HOW TO COMPLETE THIS TASK:
Repeat exactly each line of the data provided below.
START MATERIAL PROVIDED
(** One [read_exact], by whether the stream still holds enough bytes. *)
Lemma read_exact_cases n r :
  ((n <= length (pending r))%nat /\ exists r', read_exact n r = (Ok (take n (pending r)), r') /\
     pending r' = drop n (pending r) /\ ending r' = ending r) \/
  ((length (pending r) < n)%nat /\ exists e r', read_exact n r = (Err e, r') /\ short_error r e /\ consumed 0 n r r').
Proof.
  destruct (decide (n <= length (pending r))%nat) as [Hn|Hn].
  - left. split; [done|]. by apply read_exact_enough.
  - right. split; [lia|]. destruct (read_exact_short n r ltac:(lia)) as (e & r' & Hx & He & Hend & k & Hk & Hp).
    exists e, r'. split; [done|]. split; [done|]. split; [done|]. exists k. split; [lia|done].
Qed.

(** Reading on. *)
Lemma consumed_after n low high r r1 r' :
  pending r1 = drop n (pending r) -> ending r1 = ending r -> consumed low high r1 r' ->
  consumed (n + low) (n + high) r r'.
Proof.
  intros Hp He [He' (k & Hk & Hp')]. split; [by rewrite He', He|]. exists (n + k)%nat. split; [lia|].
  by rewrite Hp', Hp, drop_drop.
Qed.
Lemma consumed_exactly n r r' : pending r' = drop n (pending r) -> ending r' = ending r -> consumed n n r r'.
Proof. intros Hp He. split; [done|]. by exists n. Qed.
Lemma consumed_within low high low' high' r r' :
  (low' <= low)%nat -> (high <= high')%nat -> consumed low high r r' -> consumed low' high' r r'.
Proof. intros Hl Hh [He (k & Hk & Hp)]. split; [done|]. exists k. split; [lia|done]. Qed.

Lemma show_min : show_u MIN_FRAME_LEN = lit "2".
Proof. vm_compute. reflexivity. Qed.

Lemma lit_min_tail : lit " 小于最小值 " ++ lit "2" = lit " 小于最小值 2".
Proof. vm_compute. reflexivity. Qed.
END MATERIAL PROVIDED
EXPECTED ANSWER:
(** One [read_exact], by whether the stream still holds enough bytes. *)
Lemma read_exact_cases n r :
  ((n <= length (pending r))%nat /\ exists r', read_exact n r = (Ok (take n (pending r)), r') /\
     pending r' = drop n (pending r) /\ ending r' = ending r) \/
  ((length (pending r) < n)%nat /\ exists e r', read_exact n r = (Err e, r') /\ short_error r e /\ consumed 0 n r r').
Proof.
  destruct (decide (n <= length (pending r))%nat) as [Hn|Hn].
  - left. split; [done|]. by apply read_exact_enough.
  - right. split; [lia|]. destruct (read_exact_short n r ltac:(lia)) as (e & r' & Hx & He & Hend & k & Hk & Hp).
    exists e, r'. split; [done|]. split; [done|]. split; [done|]. exists k. split; [lia|done].
Qed.

(** Reading on. *)
Lemma consumed_after n low high r r1 r' :
  pending r1 = drop n (pending r) -> ending r1 = ending r -> consumed low high r1 r' ->
  consumed (n + low) (n + high) r r'.
Proof.
  intros Hp He [He' (k & Hk & Hp')]. split; [by rewrite He', He|]. exists (n + k)%nat. split; [lia|].
  by rewrite Hp', Hp, drop_drop.
Qed.
Lemma consumed_exactly n r r' : pending r' = drop n (pending r) -> ending r' = ending r -> consumed n n r r'.
Proof. intros Hp He. split; [done|]. by exists n. Qed.
Lemma consumed_within low high low' high' r r' :
  (low' <= low)%nat -> (high <= high')%nat -> consumed low high r r' -> consumed low' high' r r'.
Proof. intros Hl Hh [He (k & Hk & Hp)]. split; [done|]. exists k. split; [lia|done]. Qed.

Lemma show_min : show_u MIN_FRAME_LEN = lit "2".
Proof. vm_compute. reflexivity. Qed.

Lemma lit_min_tail : lit " 小于最小值 " ++ lit "2" = lit " 小于最小值 2".
Proof. vm_compute. reflexivity. Qed.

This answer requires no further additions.